# [Work request]
Please repeat the records exactly from their first line, finishing at the line containing "(forall d : gmap" and including it.

# [Given data]
(* ===================================================================== *)
(** ** The entry point and the JSON helper *)
(* ===================================================================== *)

Section Entry.
Context `{P : Platform}.

(** X20.  How [main] reads the actor input.  An input that counts as false
    ([None], an empty dict, ...) is replaced by the default: the keyword
    [#k-beauty] and a target of 50.  Any other input must be a dict with a
    string under [keyword]: the scraper then gets that string behind a [#],
    and [max_influencers] as given or 50.  A non-empty dict without
    [keyword], or with a keyword that is no string, raises [TypeError]
    before a scraper exists; a true value that is no dict raises
    [AttributeError]. *)
Theorem main_arguments_defaults_and_failures :
  (forall got,
      py_truthy got = false -> main_arguments got = Ret (VStr "#k-beauty", VInt 50))
  /\ (forall (d : gmap string pyval) k,
         d !! "keyword" = Some (VStr k) ->
         main_arguments (VDict d)
         = Ret (VStr (String "#" k), default (VInt 50) (d !! "max_influencers")))
  /\ (forall got keyword target,
         main_arguments got = Ret (keyword, target) ->
         exists k,
           keyword = VStr (String "#" k)
           /\ ((py_truthy got = false /\ k = "k-beauty"%string /\ target = VInt 50)
               \/ exists d : gmap string pyval,
                    got = VDict d
                    /\ d !! "keyword" = Some (VStr k)
                    /\ target = default (VInt 50) (d !! "max_influencers")))
  /\ (forall d : gmap string pyval,
         d <> ∅ -> d !! "keyword" = None -> main_arguments (VDict d) = Raise TypeError)
  /\ (forall (d : gmap string pyval) v,
         d !! "keyword" = Some v -> (forall k, v <> VStr k) ->
         main_arguments (VDict d) = Raise TypeError)
  /\ (forall got,
         py_truthy got = true -> (forall d, got <> VDict d) ->
         main_arguments got = Raise AttributeError).
Proof.
  assert (Hdict : forall (d : gmap string pyval) k,
             d !! "keyword" = Some (VStr k) ->
             main_arguments (VDict d)
             = Ret (VStr (String "#" k), default (VInt 50) (d !! "max_influencers"))).
  { intros d k Hk. unfold main_arguments, py_or.
    assert (Hne : d <> ∅) by (intros ->; now rewrite lookup_empty in Hk).
    simpl. rewrite bool_decide_eq_false_2 by exact Hne. simpl. rewrite Hk. simpl.
    now destruct (d !! "max_influencers"). }
  assert (Hfalse : forall got,
             py_truthy got = false -> main_arguments got = Ret (VStr "#k-beauty", VInt 50)).
  { intros got Hgot. unfold main_arguments, py_or. now rewrite Hgot. }
  split; [exact Hfalse |]. split; [exact Hdict |]. split; [| split; [| split]].
  - intros got keyword target H.
    destruct (py_truthy got) eqn:Hgot.
    + destruct got as [| | | | | | d];
        try (unfold main_arguments, py_or in H; rewrite Hgot in H; discriminate).
      destruct (d !! "keyword") as [v |] eqn:Hk.
      * destruct v as [| | | | k | |];
          try (unfold main_arguments, py_or in H; rewrite Hgot in H; simpl in H;
               rewrite Hk in H; discriminate).
        rewrite (Hdict d k Hk) in H. inversion H; subst. exists k. split; [reflexivity |].
        right. exists d. auto.
      * unfold main_arguments, py_or in H. rewrite Hgot in H. simpl in H.
        rewrite Hk in H. discriminate.
    + rewrite (Hfalse got Hgot) in H. inversion H; subst. exists "k-beauty"%string.
      split; [reflexivity |]. left. auto.
  - intros d Hne Hk. unfold main_arguments, py_or. simpl.
    rewrite bool_decide_eq_false_2 by exact Hne. simpl. now rewrite Hk.
  - intros d v Hk Hv. unfold main_arguments, py_or. simpl.
    assert (Hne : d <> ∅) by (intros ->; now rewrite lookup_empty in Hk).
    rewrite bool_decide_eq_false_2 by exact Hne. simpl. rewrite Hk. simpl.
    destruct v; try reflexivity. now destruct (Hv s).
  - intros got Hgot Hnd. unfold main_arguments, py_or. rewrite Hgot.
    destruct got; try reflexivity. now destruct (Hnd d).
Qed.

# [Result for this task]
(* ===================================================================== *)
(** ** The entry point and the JSON helper *)
(* ===================================================================== *)

Section Entry.
Context `{P : Platform}.

(** X20.  How [main] reads the actor input.  An input that counts as false
    ([None], an empty dict, ...) is replaced by the default: the keyword
    [#k-beauty] and a target of 50.  Any other input must be a dict with a
    string under [keyword]: the scraper then gets that string behind a [#],
    and [max_influencers] as given or 50.  A non-empty dict without
    [keyword], or with a keyword that is no string, raises [TypeError]
    before a scraper exists; a true value that is no dict raises
    [AttributeError]. *)
Theorem main_arguments_defaults_and_failures :
  (forall got,
      py_truthy got = false -> main_arguments got = Ret (VStr "#k-beauty", VInt 50))
  /\ (forall (d : gmap string pyval) k,
         d !! "keyword" = Some (VStr k) ->
         main_arguments (VDict d)
         = Ret (VStr (String "#" k), default (VInt 50) (d !! "max_influencers")))
  /\ (forall got keyword target,
         main_arguments got = Ret (keyword, target) ->
         exists k,
           keyword = VStr (String "#" k)
           /\ ((py_truthy got = false /\ k = "k-beauty"%string /\ target = VInt 50)
               \/ exists d : gmap string pyval,
                    got = VDict d
                    /\ d !! "keyword" = Some (VStr k)
                    /\ target = default (VInt 50) (d !! "max_influencers")))
  /\ (forall d : gmap string pyval,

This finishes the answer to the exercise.